不仅如此,以阶级斗争为纲的思想框架还像“普照的光”和“特殊的以太”那样,严重地影响着毛泽东在探索中已经形成的重要的理论成果:
一是扩大和加深社会主义社会基本矛盾论中“左”的缺陷。在社会主义社会基本矛盾论中,毛泽东正确地指出了社会主义社会的矛盾不同于资本主义社会的矛盾之处,在于它可以通过社会主义制度不断地加以解决。解决的办法就是解决生产关系、上层建筑中同生产力的发展不相适应的“不完善的方面”和“某些环节上的缺陷”。应该说,这是一个为社会主义社会的改革奠定理论基础的重要论断。但在毛泽东的这个重要论断中又留有“左”的缺陷:这就是在要解决的究竟是哪些不完善的方面和哪些环节上的缺陷的问题上,毛泽东在“左”的思想的影响下,认为主要是资产阶级意识形态及其残余。在以阶级斗争为纲的思想框架下,这种“左”的缺陷又被扩大和加深成为一系列“兴无灭资”的方针政策,以后更发展成进行“一个阶级推翻另一个阶级”的“文化大革命”。

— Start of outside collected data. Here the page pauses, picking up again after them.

(** * Kuantum Kitchen: a shallow embedding of [src/main.py]

    The development follows the layout of the program: the Python values the
    game computes with ([Py]), the enumerations, the class [Order] with its
    outcome distribution and collapse, the class [MiniPuzzle], and the class
    [KuantumKitchen] that owns the world state.  Every random draw of the
    program is an explicit argument of the function that makes it, so a
    statement quantified over the draws holds for every run. *)

From Stdlib Require Import ZArith QArith Qround Qabs Floats String Ascii List Lia.
From stdpp Require Import base list strings pretty.
Import ListNotations.

Set Warnings "-inexact-float".
Local Open Scope Z_scope.

(** ** Python values *)

Module Py.

(** Exceptions the modelled code can raise.  [DanglingReference] is not a
    Python exception: it marks a reference to an object that the store
    does not hold, which Python cannot produce. *)
Inductive Exception :=
| ZeroDivisionError
| TypeError
| ValueError
| OverflowError
| AttributeError
| IndexError
| DanglingReference.

Inductive Res (A : Type) :=
| Ret (a : A)
| Raise (e : Exception).
Arguments Ret {A} a.
Arguments Raise {A} e.

Definition bind {A B} (r : Res A) (k : A -> Res B) : Res B :=
  match r with
  | Ret a => k a
  | Raise e => Raise e
  end.

(** [float(z)] for an [int]: round to nearest, ties to even. *)
Definition float_of_int (z : Z) : float :=
  SF2Prim (binary_normalize prec emax z 0 false).

(** The exact rational value of a finite float. *)
Definition Q_of_float (x : float) : option Q :=
  match Prim2SF x with
  | S754_zero _ => Some 0%Q
  | S754_finite s m e =>
      let v := (inject_Z (Zpos m) * Qpower 2 e)%Q in
      Some (if s then Qopp v else v)
  | S754_infinity _ => None
  | S754_nan => None
  end.

(** [int(x)] for a float: truncation towards zero. *)
Definition int_of_float (x : float) : Res Z :=
  match Prim2SF x with
  | S754_zero _ => Ret 0
  | S754_finite s m e =>
      let a := if 0 <=? e then Zpos m * 2 ^ e else Zpos m / 2 ^ (- e) in
      Ret (if s then - a else a)
  | S754_infinity _ => Raise OverflowError
  | S754_nan => Raise ValueError
  end.

(** [x / y] on floats: Python raises where IEEE 754 returns an infinity
    or a NaN for a zero divisor. *)
Definition float_truediv (x y : float) : Res float :=
  if PrimFloat.eqb y 0%float then Raise ZeroDivisionError
  else Ret (PrimFloat.div x y).

(** The builtin [sum] over floats, started from the int [0].  Up to
    Python 3.11 it adds from left to right; from 3.12 on it carries a
    Neumaier compensation term, added once at the end. *)
Inductive SumImpl := LeftToRight | Compensated.

Definition neumaier_step (acc : float * float) (x : float) : float * float :=
  let '(f_result, c) := acc in
  let t := PrimFloat.add f_result x in
  if PrimFloat.leb (PrimFloat.abs x) (PrimFloat.abs f_result)
  then (t, PrimFloat.add c (PrimFloat.add (PrimFloat.sub f_result t) x))
  else (t, PrimFloat.add c (PrimFloat.add (PrimFloat.sub x t) f_result)).

Definition sum (impl : SumImpl) (l : list float) : float :=
  match impl with
  | LeftToRight => fold_left PrimFloat.add l 0%float
  | Compensated =>
      let '(f_result, c) := fold_left neumaier_step l (0%float, 0%float) in
      if negb (PrimFloat.eqb c 0%float) && PrimFloat.is_finite c
      then PrimFloat.add f_result c
      else f_result
  end.

(** A number that is an [int] or a [float] at run time. *)
Inductive number :=
| Int (z : Z)
| Float (f : float).

Definition to_float (x : number) : float :=
  match x with
  | Int z => float_of_int z
  | Float f => f
  end.

Definition add (x y : number) : number :=
  match x, y with
  | Int a, Int b => Int (a + b)
  | _, _ => Float (PrimFloat.add (to_float x) (to_float y))
  end.
(** The link-aware enumeration follows the target-only one step for step
    when the two visitors are alike. *)
Lemma chase_run_alike (R : T1 -> T2 -> Prop) (ltype : AtomType)
    (atom : AtomPtr) (from to : Z) (cb : Handle -> T1 -> bool * T1)
    (cb_lh : Handle -> Handle -> T2 -> bool * T2) (d1 d2 : DataPtr)
    (links : list AtomPtr) (hp1 hp1' : DataPtr -> T1) (rc : bool)
    (evs : list Event) :
  alike R cb cb_lh ->
  chase_run sp (search ltype atom from to (Some cb) None d1)
    links hp1 rc hp1' evs ->
  forall hp2 : DataPtr -> T2,
    R (hp1 d1) (hp2 d2) ->
    exists hp2',
      chase_run sp (search ltype atom from to None (Some cb_lh) d2)
        links hp2 rc hp2' (map (with_link_handle sp) evs) /\
      R (hp1' d1) (hp2' d2).
Proof.
  intros Halike.
  assert (Hone : forall link hp1 hp1' rc evs (hp2 : DataPtr -> T2),
    link_outcome sp (search ltype atom from to (Some cb) None d1)
      link hp1 rc hp1' evs ->
    R (hp1 d1) (hp2 d2) ->
    exists hp2',
      link_outcome sp (search ltype atom from to None (Some cb_lh) d2)
        link hp2 rc hp2' (map (with_link_handle sp) evs) /\
      R (hp1' d1) (hp2' d2)).
  { intros link hp1a hp1b rc0 evs0 hp2 Hlo HR.
    inversion Hlo as [Hne|Hty Hcap|a lh m rc' t' Hty Hcap Hvis Hm]; subst.
    - exists hp2. split; [now apply lo_other_type|exact HR].
    - exists hp2. split; [now apply lo_no_target|exact HR].
    - cbn in Hvis. injection Hvis as <- <-.
      cbn [user_data search] in Hm |- *.
      destruct (Halike (TLB_getHandle sp a) (TLB_getHandle sp link)
                  _ _ HR) as (Hans & Hnext).
      destruct (cb_lh (TLB_getHandle sp a) (TLB_getHandle sp link) (hp2 d2))
        as [rc2 t2'] eqn:Hm2.
      unfold search in Hm. cbn [user_data] in Hm.
      rewrite Hm in Hans, Hnext. cbn [fst snd] in Hans, Hnext. subst rc2.
      exists (heap_store hp2 d2 t2'). split.
      + cbn [map with_link_handle].
        apply (lo_visit sp (search ltype atom from to None (Some cb_lh) d2)
                 link hp2 a (Some (TLB_getHandle sp link))
                 (cb_lh (TLB_getHandle sp a) (TLB_getHandle sp link)));
          try assumption; reflexivity.
      + unfold heap_store. now rewrite !N.eqb_refl. }
  intros Hrun.
  remember (search ltype atom from to (Some cb) None d1) as cl eqn:Hcl.
  induction Hrun as [hp|link rest hp hp' evs Hlo
    |link rest hp hp' hp'' rc evs evs' Hlo Hrun IH]; subst cl;
    intros hp2 HR.
  - exists hp2. split; [constructor|exact HR].
  - destruct (Hone _ _ _ _ _ hp2 Hlo HR) as (hp2' & Hlo2 & HR').
    exists hp2'. split; [now apply chase_stop|exact HR'].
  - destruct (Hone _ _ _ _ _ hp2 Hlo HR) as (hp2' & Hlo2 & HR').
    destruct (IH hp2' HR') as (hp2'' & Hrun2 & HR'').
    exists hp2''. split; [|exact HR''].
    rewrite map_app. eapply chase_next; eassumption.
Qed.

(** C7: for the same start handle, link type and positions on the same
    store, and visitors that are alike up to the link handle ([alike]: the
    same answers on related user objects; the link-aware visitor may use
    its second argument as it likes), [follow_link_lh] returns what
    [follow_link] returns and leaves user objects related as before.  Its
    events are those of [follow_link], one for one and in the same order,
    each showing the same target and, as second argument, the handle of
    the candidate link that produced it, whose member at [to] the target
    is.  In both runs the events are the calls really made on the user
    objects ([calls_made]), so the link-aware visitor is applied to that
    target and that link handle. *)
Theorem link_aware_consistent (R : T1 -> T2 -> Prop) (h : Handle)
    (ltype : AtomType) (from to : Z) (cb : Handle -> T1 -> bool * T1)
    (cb_lh : Handle -> Handle -> T2 -> bool * T2) (d1 d2 : DataPtr)
    (s1 : State T1) (s2 : State T2) :
  alike R cb cb_lh ->
  R (heap (snd s1) d1) (heap (snd s2) d2) ->
  exists rc s1' s2' evs,
    runs_to (follow_link sp h ltype from to cb d1) s1 rc s1' evs /\
    runs_to (follow_link_lh sp h ltype from to cb_lh d2) s2 rc s2'
      (map (with_link_handle sp) evs) /\
    calls_made (TargetOnly cb) evs (heap (snd s1) d1) (heap (snd s1') d1) /\
    calls_made (LinkAware cb_lh) (map (with_link_handle sp) evs)
      (heap (snd s2) d2) (heap (snd s2') d2) /\
    R (heap (snd s1') d1) (heap (snd s2') d2) /\
    forall l t lh r, In (Visit l t lh r) evs ->
      lh = None /\ well_taken sp h ltype to l t.
Proof.
  intros Halike HR.
  destruct (follow_link_runs sp h ltype from to cb d1 s1)
    as (rc & s1' & evs & Hrun1 & Hcase1).
  destruct (follow_link_lh_runs sp h ltype from to cb_lh d2 s2)
    as (rc2 & s2' & evs2 & Hrun2 & Hcase2).
  destruct (TLB_getAtom sp h) as [atom|].
  - destruct (chase_run_alike R _ _ _ _ cb cb_lh d1 d2 _ _ _ _ _
                Halike Hcase1 _ HR) as (hp2' & Hlh & HR').
    destruct (chase_run_deterministic sp _ _ _ _ _ _ Hlh _ _ _ Hcase2)
      as (-> & Hhp & <-).
    exists rc2, s1', s2', evs.
    split; [exact Hrun1|]. split; [exact Hrun2|].
    split; [eapply chase_calls_target; eassumption|].
    split; [eapply chase_calls_link; eassumption|].
    split; [now rewrite <- Hhp|].
    intros l t lh r Hin.
    destruct (chase_run_well_taken sp _ _ _ _ _ _ _ _ _ _ _ _ Hcase1
                _ _ _ _ Hin)
      as (Hwt & m & Hvis).
    split; [|exact Hwt]. cbn in Hvis. congruence.
  - destruct Hcase1 as (-> & -> & ->). destruct Hcase2 as (-> & -> & ->).
    exists false, s1, s2, [].
    split; [exact Hrun1|]. split; [exact Hrun2|].
    split; [reflexivity|]. split; [reflexivity|].
    split; [exact HR|intros ? ? ? ? []].
Qed.

End LinkAwareForm.

(** ** The chase as a fold over the incoming set *)

Section FoldFacts.

Context {T : Type} (sp : AtomSpace).

Lemma visits_app (evs evs' : list Event) :
  visits (evs ++ evs') = visits evs ++ visits evs'.
Proof.
  induction evs as [|[l|l t lh r] evs IH]; cbn; [reflexivity|assumption|].
  now rewrite IH.
Qed.

(** For a candidate of the type sought, [match_target] is what the walk
    captures. *)
Lemma captured_match_target (cl : ChaseLink T) (start l : AtomPtr) :
  from_atom cl = Some start ->
  link_type cl = getType sp l ->
  captured (from_atom cl) (position_from cl) (position_to cl)
    (outgoing_set sp (TLB_getHandle sp l))
  = match_target sp start (link_type cl) (position_from cl)
      (position_to cl) l.
Proof.
  intros Hst Hty. unfold match_target.
  rewrite <- Hty, N.eqb_refl, Hst, captured_cases. reflexivity.
Qed.

Lemma match_target_other_type (start l : AtomPtr) (ltype : AtomType)
    (from to : Z) :
  ltype <> getType sp l -> match_target sp start ltype from to l = None.
Proof.
  intros Hne. unfold match_target.
  destruct (N.eqb_spec ltype (getType sp l)); [contradiction|reflexivity].
Qed.

(** One examination, told by [match_target]. *)
Lemma link_outcome_target (cl : ChaseLink T) (start link : AtomPtr)
    (hp hp' : DataPtr -> T) (rc : bool) (evs : list Event) :
  from_atom cl = Some start ->
  link_outcome sp cl link hp rc hp' evs ->
  match match_target sp start (link_type cl) (position_from cl)
          (position_to cl) link with
  | None => rc = false /\ hp' = hp /\ evs = [Examine link]
  | Some a =>
      exists lh m t',
        visitor_of cl (TLB_getHandle sp a) (TLB_getHandle sp link)
          = Some (lh, m) /\
        m (hp (user_data cl)) = (rc, t') /\
        hp' = heap_store hp (user_data cl) t' /\
        evs = [Examine link; Visit link (TLB_getHandle sp a) lh rc]
  end.
Proof.
  intros Hst Hlo.
  inversion Hlo as [Hne|Hty Hcap|a lh m rc' t' Hty Hcap Hvis Hm]; subst.
  - rewrite match_target_other_type by assumption. auto.
  - rewrite <- (captured_match_target cl start link Hst Hty), Hcap. auto.
  - rewrite <- (captured_match_target cl start link Hst Hty), Hcap.
    exists lh, m, t'. auto.
Qed.

Lemma heap_store_same (hp : DataPtr -> T) (p : DataPtr) (t : T) :
  heap_store hp p t p = t.
Proof. unfold heap_store. now rewrite N.eqb_refl. Qed.

Lemma heap_store_other (hp : DataPtr -> T) (p q : DataPtr) (t : T) :
  q <> p -> heap_store hp p t q = hp q.
Proof.
  intros Hne. unfold heap_store.
  destruct (N.eqb_spec q p); [contradiction|reflexivity].
Qed.

(** An enumeration computes [chase_fold] on the object at [user_data] and
    leaves every other user object alone. *)
Lemma chase_run_fold (cl : ChaseLink T) (start : AtomPtr)
    (visit : AtomPtr -> AtomPtr -> T -> bool * T) (links : list AtomPtr)
    (hp hp' : DataPtr -> T) (rc : bool) (evs : list Event) :
  from_atom cl = Some start ->
  (forall l a lh m,
     visitor_of cl (TLB_getHandle sp a) (TLB_getHandle sp l) = Some (lh, m) ->
     m = visit l a) ->
  chase_run sp cl links hp rc hp' evs ->
  chase_fold visit
    (match_target sp start (link_type cl) (position_from cl) (position_to cl))
    links (hp (user_data cl)) = (rc, hp' (user_data cl)) /\
  forall q, q <> user_data cl -> hp' q = hp q.
Proof.
  intros Hst Hvisit Hrun.
  induction Hrun as [hp|link rest hp hp' evs Hlo
    |link rest hp hp' hp'' rc evs evs' Hlo Hrun IH]; cbn [chase_fold].
  - auto.
  - apply (link_outcome_target cl start) in Hlo; [|exact Hst].
    destruct (match_target sp start (link_type cl) (position_from cl)
                (position_to cl) link) as [a|].
    + destruct Hlo as (lh & m & t' & Hvis & Hm & -> & _).
      rewrite <- (Hvisit _ _ _ _ Hvis), Hm, heap_store_same.
      split; [reflexivity|]. intros q Hq. now apply heap_store_other.
    + destruct Hlo as (Hf & _). discriminate.
  - apply (link_outcome_target cl start) in Hlo; [|exact Hst].
    destruct IH as (IHf & IHq).
    destruct (match_target sp start (link_type cl) (position_from cl)
                (position_to cl) link) as [a|].
    + destruct Hlo as (lh & m & t' & Hvis & Hm & -> & _).
      rewrite <- (Hvisit _ _ _ _ Hvis), Hm.
      rewrite heap_store_same in IHf. split; [exact IHf|].
      intros q Hq. rewrite IHq by assumption. now apply heap_store_other.
    + destruct Hlo as (_ & -> & _). auto.
Qed.

(** The visitor invocations of an enumeration are the matching candidates,
    in order, up to where it stopped; all of them when it returns
    [false]. *)
Lemma chase_run_matches (cl : ChaseLink T) (start : AtomPtr)
    (links : list AtomPtr) (hp hp' : DataPtr -> T) (rc : bool)
    (evs : list Event) :
  from_atom cl = Some start ->
  chase_run sp cl links hp rc hp' evs ->
  exists rest,
    matches sp (match_target sp start (link_type cl) (position_from cl)
                  (position_to cl)) links = visits evs ++ rest /\
    (rc = false -> rest = []).
Proof.
  intros Hst Hrun.
  induction Hrun as [hp|link rest hp hp' evs Hlo
    |link rest hp hp' hp'' rc evs evs' Hlo Hrun IH]; cbn [matches].
  - exists []. auto.
  - apply (link_outcome_target cl start) in Hlo; [|exact Hst].
    destruct (match_target sp start (link_type cl) (position_from cl)
                (position_to cl) link) as [a|].
    + destruct Hlo as (lh & m & t' & _ & _ & _ & ->). cbn.
      eexists. split; [reflexivity|discriminate].
    + destruct Hlo as (Hf & _). discriminate.
  - apply (link_outcome_target cl start) in Hlo; [|exact Hst].
    destruct IH as (tail & IHm & IHr). rewrite visits_app.
    destruct (match_target sp start (link_type cl) (position_from cl)
                (position_to cl) link) as [a|].
    + destruct Hlo as (lh & m & t' & _ & _ & _ & ->). cbn.
      exists tail. rewrite IHm. auto.
    + destruct Hlo as (_ & _ & ->). cbn. exists tail. auto.
Qed.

二是用群众性阶级斗争的办法去发展生产力,导致适得其反的结果。在探索中国的社会主义建设道路的过程中,毛泽东一直想调动一切积极因素,加快建设速度,但他套用民主革命中群众性阶级斗争的办法去发展生产力,却带来了相反的结果。在1958年党的八大二次会议上,毛泽东说过,“斯大林不搞群众路线”,“苏联的方法可以建设社会主义,我们也可以有另一种方法,都是搞社会主义,他们是由上而下的方法,我们是自上而下发动群众”。而发动群众的办法就是“拔白旗,插红旗”,“揭压抑创造性的盖子,破除迷信,让劳动人民的积极性、创造性爆发出来”,结果导致了以1958年的“大跃进”为标志的错误。其原因在于,毛泽东提出的单纯依靠政治动员、群众性阶级斗争等一系列方针政策,混淆了民主革命与社会主义革命和建设的不同情况,违背了他自己提出并长期坚持的实事求是的思想路线。列宁曾经说过:热情、强攻、英雄主义“一直是并且将永远是革命伟业和革命能够创造伟业的明证。我们就是靠这些取得了政治上和军事上的胜利,但是这个优点现在成了我们最危险的缺点,我们老是向后看,以为经济任务用同样的办法也能完成,但错误正出在这里”[34]。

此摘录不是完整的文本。